Been a while since we had a code golf challenge (shortest script wins, but expect to receive upvotes for cleverness)!
Simplifying slightly, bisulfite conversion means that Cs get converted to Ts, but some bases may be protected by methylgroups and thus remain unconverted. (This happens on the opposite strand too, so some complimentary Gs could get converted to As)
So, given an input sequence read (assume a [ACTGN] string of no more than 150 bp), output all reads that might result from partial or complete bisulfite conversion of that sequence.

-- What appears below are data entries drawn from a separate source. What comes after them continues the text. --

(* ===== verification/Bytes.v ===== *)
(** * Byte buffers and network byte order

    The raw buffers of [src/src/transport]: a [uint8_t] array or vector is a
    list of bytes, each a [Z] in the range of [uint8_t].  [memcpy] into a
    buffer is [poke], [memcpy] out of one is [peek]; both fault outside the
    buffer.  [htonl]/[htons]/[__builtin_bswap64] followed by a [memcpy] on the
    little-endian hosts the project targets write the big-endian bytes [be];
    the reverse is [unbe]. *)

From S2P Require Import Prelude.

Definition bytes_ok (bs : list Z) : Prop := Forall in_u8 bs.

Lemma zero_in_u8 : in_u8 0. Proof. unfold in_u8; lia. Qed.
Lemma zero_in_u16 : in_u16 0. Proof. unfold in_u16; lia. Qed.
Lemma zero_in_u32 : in_u32 0. Proof. unfold in_u32; lia. Qed.
Lemma zero_in_u64 : in_u64 0. Proof. unfold in_u64; lia. Qed.
Lemma zero_in_i32 : in_i32 0. Proof. unfold in_i32; lia. Qed.
Lemma bytes_nil : bytes_ok []. Proof. constructor. Qed.
#[export] Hint Resolve zero_in_u8 zero_in_u16 zero_in_u32 zero_in_u64 zero_in_i32 bytes_nil : linqu.

(** The [n] low bytes of [v], most significant first. *)
Fixpoint be (n : nat) (v : Z) : list Z :=
  match n with
  | O => []
  | S n' => u8 (Z.shiftr v (8 * Z.of_nat n')) :: be n' v
  end.

Fixpoint unbe (bs : list Z) : Z :=
  match bs with
  | [] => 0
  | b :: bs' => Z.shiftl b (8 * Z.of_nat (length bs')) + unbe bs'
  end.

(** [memcpy(buf + off, bs, |bs|)] *)
Definition poke (buf : list Z) (off : Z) (bs : list Z) : outcome (list Z) :=
  if (0 <=? off) && (off + zlength bs <=? zlength buf)
  then Ok (take (Z.to_nat off) buf ++ bs ++ drop (Z.to_nat (off + zlength bs)) buf)
  else Fault OutOfBounds.

(** [memcpy(dst, buf + off, n)] *)
Definition peek (buf : list Z) (off n : Z) : outcome (list Z) :=
  if (0 <=? off) && (0 <=? n) && (off + n <=? zlength buf)
  then Ok (take (Z.to_nat n) (drop (Z.to_nat off) buf))
  else Fault OutOfBounds.

(** [memcpy] of an [n]-byte integer followed by [ntoh*]. *)
Definition peek_be (buf : list Z) (off n : Z) : outcome Z :=
  let! bs := peek buf off n in Ok (unbe bs).

(** [n] value-initialised bytes, as [resize] appends them. *)
Definition zeros (n : Z) : list Z := replicate (Z.to_nat n) 0.

(** [vec.resize(n)] *)
Definition resize (v : list Z) (n : Z) : list Z :=
  take (Z.to_nat n) v ++ zeros (n - zlength v).

(** ** Lengths *)
Lemma length_be n v : length (be n v) = n.
Proof. induction n; simpl; congruence. Qed.

Lemma zlength_be n v : zlength (be n v) = Z.of_nat n.
Proof. unfold zlength. by rewrite length_be. Qed.

Lemma zlength_app {A} (v w : list A) : zlength (v ++ w) = zlength v + zlength w.
Proof. unfold zlength. rewrite length_app. lia. Qed.

Lemma zlength_cons {A} (x : A) (v : list A) : zlength (x :: v) = 1 + zlength v.
Proof. unfold zlength. simpl. lia. Qed.

Lemma zlength_nil {A} : zlength (@nil A) = 0.
Proof. done. Qed.

Lemma zlength_zeros n : 0 <= n -> zlength (zeros n) = n.
Proof. apply zlength_replicate. Qed.

Lemma zlength_ge_0 {A} (v : list A) : 0 <= zlength v.
Proof. apply zlength_nonneg. Qed.

Create Rewrite HintDb bytes_len.
#[export] Hint Rewrite @zlength_app @zlength_cons @zlength_nil zlength_be : bytes_len.

(** Arithmetic on the lengths of buffers. *)
Ltac blia :=
  repeat match goal with
  | |- context [zlength ?v] =>
      lazymatch goal with H : 0 <= zlength v |- _ => fail | _ => pose proof (zlength_ge_0 v) end
  end;
  autorewrite with bytes_len in *; lia.

(** ** Network byte order *)
Lemma unbe_be_mod n v : unbe (be n v) = v mod 2 ^ (8 * Z.of_nat n).
Proof.
  induction n as [|n IH]; simpl unbe; simpl be.
  - by rewrite Z.mod_1_r.
  - cbn [unbe]. rewrite IH, length_be. unfold u8.
    rewrite Z.shiftl_mul_pow2, Z.shiftr_div_pow2 by lia.
    replace (8 * Z.of_nat (S n)) with (8 * Z.of_nat n + 8) by lia.
    pose proof (Z.pow_pos_nonneg 2 (8 * Z.of_nat n)).
    rewrite Z.pow_add_r by lia. rewrite Z.rem_mul_r by lia. ring.
Qed.

Lemma unbe_be n v : 0 <= v < 2 ^ (8 * Z.of_nat n) -> unbe (be n v) = v.
Proof. intros. rewrite unbe_be_mod. by apply Z.mod_small. Qed.

Lemma unbe_be2 v : in_u16 v -> unbe (be 2 v) = v.
Proof. apply (unbe_be 2). Qed.
Lemma unbe_be4 v : in_u32 v -> unbe (be 4 v) = v.
Proof. apply (unbe_be 4). Qed.
Lemma unbe_be8 v : in_u64 v -> unbe (be 8 v) = v.
Proof. apply (unbe_be 8). Qed.

Lemma unbe_range bs : bytes_ok bs -> 0 <= unbe bs < 2 ^ (8 * zlength bs).
Proof.
  induction 1 as [|b bs Hb _ IH]; [done|]. cbn [unbe].
  change (Z.of_nat (length bs)) with (zlength bs). rewrite zlength_cons.
  rewrite Z.shiftl_mul_pow2 by (pose proof (zlength_ge_0 bs); lia).
  replace (8 * (1 + zlength bs)) with (8 + 8 * zlength bs) by lia.
  rewrite Z.pow_add_r by (pose proof (zlength_ge_0 bs); lia).
  unfold in_u8 in Hb. nia.
Qed.

Lemma be_ok n v : bytes_ok (be n v).
Proof. induction n; simpl; constructor; auto with linqu. Qed.

Lemma zeros_ok n : bytes_ok (zeros n).
Proof. apply Forall_replicate. unfold in_u8. lia. Qed.

Lemma bytes_app a b : bytes_ok (a ++ b) <-> bytes_ok a /\ bytes_ok b.
Proof. apply Forall_app. Qed.

#[export] Hint Resolve be_ok zeros_ok : linqu.

(** ** Filling a buffer from the left

    A serializer writes its fields in order into a zeroed buffer: before each
    write the buffer is what has been written followed by zeros. *)
Lemma zeros_split n m : 0 <= n -> 0 <= m -> zeros (n + m) = zeros n ++ zeros m.
Proof. intros. unfold zeros. rewrite Z2Nat.inj_add by lia. apply replicate_add. Qed.

Lemma drop_zeros n m : 0 <= m <= n -> drop (Z.to_nat m) (zeros n) = zeros (n - m).
Proof. intros. unfold zeros. rewrite drop_replicate. f_equal. lia. Qed.

Lemma zeros_start n : zeros n = [] ++ zeros n.
Proof. done. Qed.

Lemma poke_fill d bs n off :
  off = zlength d -> zlength bs <= n ->
  poke (d ++ zeros n) off bs = Ok ((d ++ bs) ++ zeros (n - zlength bs)).
Proof.
  intros -> Hn. unfold poke.
  pose proof (zlength_ge_0 d). pose proof (zlength_ge_0 bs).
  rewrite zlength_app, zlength_zeros by lia.
  rewrite (proj2 (Z.leb_le 0 _)), (proj2 (Z.leb_le _ _)) by lia. simpl.
  unfold zlength at 1. rewrite Nat2Z.id, take_app_length.
  rewrite Z2Nat.inj_add by lia. unfold zlength at 1.
  rewrite Nat2Z.id, drop_app_add, drop_zeros by lia. by rewrite app_assoc.
Qed.

(** The fill of the last field leaves no zeros. *)
Lemma zeros_nonpos n : n <= 0 -> zeros n = [].
Proof. intros. unfold zeros. by replace (Z.to_nat n) with 0%nat by lia. Qed.

Lemma zinsert_as_poke buf off b :
  0 <= off < zlength buf -> vec_set buf off b = poke buf off [b].
Proof.
  intros Hr. unfold poke. rewrite (proj2 (Z.leb_le 0 _)) by lia.
  rewrite (proj2 (Z.leb_le _ _)) by (autorewrite with bytes_len; lia). simpl.
  destruct (zlookup_is_Some buf off Hr) as [x Hx].
  unfold vec_set. rewrite Hx. f_equal. unfold zinsert.
  rewrite (proj2 (Z.leb_le 0 _)) by lia.
  rewrite insert_take_drop by (unfold zlength in Hr; lia). do 3 f_equal.
  autorewrite with bytes_len. rewrite Z2Nat.inj_add by lia. simpl. lia.
Qed.

Lemma resize_nil n : 0 <= n -> resize [] n = [] ++ zeros n.
Proof. intros. unfold resize. rewrite take_nil. by rewrite Z.sub_0_r. Qed.

Lemma resize_grow d n : 0 <= n -> resize d (zlength d + n) = d ++ zeros n.
Proof.
  intros. pose proof (zlength_ge_0 d). unfold resize.
  rewrite take_ge by (unfold zlength in *; lia). do 2 f_equal. lia.
Qed.

Lemma resize_same d n : n = zlength d -> resize d n = d.
Proof.
  intros ->. replace (zlength d) with (zlength d + 0) by lia.
  rewrite resize_grow by lia. apply app_nil_r.
Qed.

Lemma set_fill d b n off :
  off = zlength d -> 1 <= n ->
  vec_set (d ++ zeros n) off b = Ok ((d ++ [b]) ++ zeros (n - 1)).
Proof.
  intros -> Hn. pose proof (zlength_ge_0 d).
  rewrite zinsert_as_poke by (rewrite zlength_app, zlength_zeros; lia).
  by rewrite poke_fill by (done || autorewrite with bytes_len; lia).
Qed.

(** ** Reading fields back *)
Lemma peek_here bs r off n :
  off = 0 -> n = zlength bs -> peek (bs ++ r) off n = Ok bs.
Proof.
  intros -> ->. unfold peek. pose proof (zlength_ge_0 bs). pose proof (zlength_ge_0 r).
  rewrite zlength_app, !(proj2 (Z.leb_le _ _)) by lia. simpl.
  unfold zlength. by rewrite Nat2Z.id, drop_0, take_app_length.
Qed.

Lemma peek_skip d r off n :
  zlength d <= off -> peek (d ++ r) off n = peek r (off - zlength d) n.
Proof.
  intros Hd. unfold peek. pose proof (zlength_ge_0 d). rewrite zlength_app.
  rewrite !(proj2 (Z.leb_le 0 off)), (proj2 (Z.leb_le 0 (off - _))) by lia. simpl.
  replace (off - zlength d + n <=? zlength r) with (off + n <=? zlength d + zlength r)
    by (apply eq_true_iff_eq; rewrite !Z.leb_le; lia).
  destruct (_ && _); [|done]. do 2 f_equal.
  replace (Z.to_nat off) with (length d + Z.to_nat (off - zlength d))%nat
    by (unfold zlength; unfold zlength in Hd; lia).
  apply drop_app_add.
Qed.

Lemma peek_end bs off n : off = 0 -> n = zlength bs -> peek bs off n = Ok bs.
Proof. intros. rewrite <- (app_nil_r bs) at 1. by apply peek_here. Qed.

Lemma vec_get_here {A} (b : A) r off : off = 0 -> vec_get ([b] ++ r) off = Ok b.
Proof. by intros ->. Qed.

Lemma vec_get_skip {A} (d r : list A) off :
  zlength d <= off -> vec_get (d ++ r) off = vec_get r (off - zlength d).
Proof.
  intros Hd. pose proof (zlength_ge_0 d). unfold vec_get, zlookup. f_equal.
  rewrite !(proj2 (Z.leb_le 0 _)) by lia.
  rewrite lookup_app_r by (unfold zlength in *; lia). f_equal. unfold zlength. lia.
Qed.

Lemma wp_vec_get_byte E buf i (Q : Z -> Prop) :
  0 <= i < zlength buf -> (forall b, (bytes_ok buf -> in_u8 b) -> Q b) ->
  wp E (vec_get buf i) Q.
Proof.
  intros Hi HQ. apply wp_vec_get; [done|]. intros x Hx. apply HQ. intros Hb.
  unfold zlookup in Hx. destruct (0 <=? i); [|done]. exact (Forall_lookup_1 _ _ _ _ Hb Hx).
Qed.

(** [v[i] = v[i];] *)
Lemma vec_self_assign {A B} (v : list A) i (k : list A -> outcome B) :
  0 <= i < zlength v ->
  (let! b := vec_get v i in let! w := vec_set v i b in k w) = k v.
Proof.
  intros [x Hx]%zlookup_is_Some. unfold vec_get, vec_set. rewrite Hx. simpl. f_equal. apply list_eq_zlookup. intros j.
  rewrite zlookup_zinsert by (by eapply zlookup_Some_range). case_decide; congruence.
Qed.

(** The writes of a serializer, one after the other. *)
Ltac fill :=
  repeat (first [rewrite poke_fill by blia | rewrite set_fill by blia]; bind_simpl).

(** The reads of a deserializer from the concatenation of the fields. *)
Ltac read_field :=
  first
    [ rewrite peek_here by blia
    | rewrite vec_get_here by blia
    | rewrite peek_end by blia
    | rewrite peek_skip by blia
    | rewrite vec_get_skip by blia ].
Ltac read_fields := repeat (read_field; bind_simpl).

Lemma peek_length buf off n bs : peek buf off n = Ok bs -> zlength bs = n.
Proof.
  unfold peek. destruct (_ && _) eqn:E; [|done]. intros [= <-].
  rewrite !andb_true_iff, !Z.leb_le in E. unfold zlength in *.
  rewrite length_take, length_drop. lia.
Qed.

Lemma wp_peek_be_outside (E : fault -> Prop) buf off n (Q : Z -> Prop) :
  0 <= off -> 0 <= n -> zlength buf < off + n -> E OutOfBounds ->
  wp E (peek_be buf off n) Q.
Proof.
  intros. unfold peek_be, peek. rewrite (proj2 (Z.leb_gt _ (zlength buf))) by lia.
  by rewrite andb_false_r.
Qed.

Lemma wp_peek E buf off n (Q : list Z -> Prop) :
  0 <= off -> 0 <= n -> off + n <= zlength buf ->
  (forall bs, zlength bs = n -> (bytes_ok buf -> bytes_ok bs) -> Q bs) ->
  wp E (peek buf off n) Q.
Proof.
  intros Ho Hn Hl HQ. destruct (peek buf off n) as [bs|f] eqn:P.
  - apply HQ; [by eapply peek_length|].
    unfold peek in P. rewrite !(proj2 (Z.leb_le _ _)) in P by lia. injection P as <-.
    intros Hb. by apply Forall_take, Forall_drop.
  - unfold peek in P. by rewrite !(proj2 (Z.leb_le _ _)) in P by lia.
Qed.

Lemma wp_peek_be E buf off n (Q : Z -> Prop) :
  0 <= off -> 0 <= n -> off + n <= zlength buf ->
  (forall v, (bytes_ok buf -> 0 <= v < 2 ^ (8 * n)) -> Q v) ->
  wp E (peek_be buf off n) Q.
Proof.
  intros Ho Hn Hl HQ. unfold peek_be. apply wp_bind.
  apply wp_peek; [done..|]. intros bs Hbs Hb. apply HQ. intros ?.
  rewrite <- Hbs. apply unbe_range. auto.
Qed.

Lemma wp_peek_be2 E buf off (Q : Z -> Prop) :
  0 <= off -> off + 2 <= zlength buf -> (forall v, (bytes_ok buf -> in_u16 v) -> Q v) ->
  wp E (peek_be buf off 2) Q.
Proof. intros. apply wp_peek_be; auto with lia. Qed.

Lemma wp_peek_be4 E buf off (Q : Z -> Prop) :
  0 <= off -> off + 4 <= zlength buf -> (forall v, (bytes_ok buf -> in_u32 v) -> Q v) ->
  wp E (peek_be buf off 4) Q.
Proof. intros. apply wp_peek_be; auto with lia. Qed.

Lemma wp_peek_be8 E buf off (Q : Z -> Prop) :
  0 <= off -> off + 8 <= zlength buf -> (forall v, (bytes_ok buf -> in_u64 v) -> Q v) ->
  wp E (peek_be buf off 8) Q.
Proof. intros. apply wp_peek_be; auto with lia. Qed.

EDIT: To be clear, C>T happens on one read, G>A happens on the other. Reads will not exist with both conversions! See this screenshot:
Small example: Input:
AACGCGAA
Output:
AATGTGAA
AATGCGAA
AACGTGAA
AACACAAA
AACACGAA
AACGCAAA
AACGCGAA
(the original string could be in there as well, since all bases could be protected!)
Happy Golfing!
So that we can test our outputs, what is the output for
ACTGN
?after I saw the other's answers, i'm not sure if we only need to change the 'C' in the sequence or the 'C' AND the 'G'.Both need to change since the methylation and read you are looking at could be from either strand.
If I am understanding the problem correctly, you can't change C->T and G->A for the same read.
The only conversion chemically occurring is C->T, so there are 3 conversions possible for the upper strand, and two for the lower strand.
If my interpretation is correct, Pierre Lindenbaum and jrj.healey solutions are incomplete, and zx8754 solution is incorrect.edit: my interpretation was right, but all answers have been corrected and updated.
This is correct, it's either C->T or G->A, but not both!
OK, R code corrected, gives same output as expected.
Updated this post with more details and example input/output. Sorry for the confusion!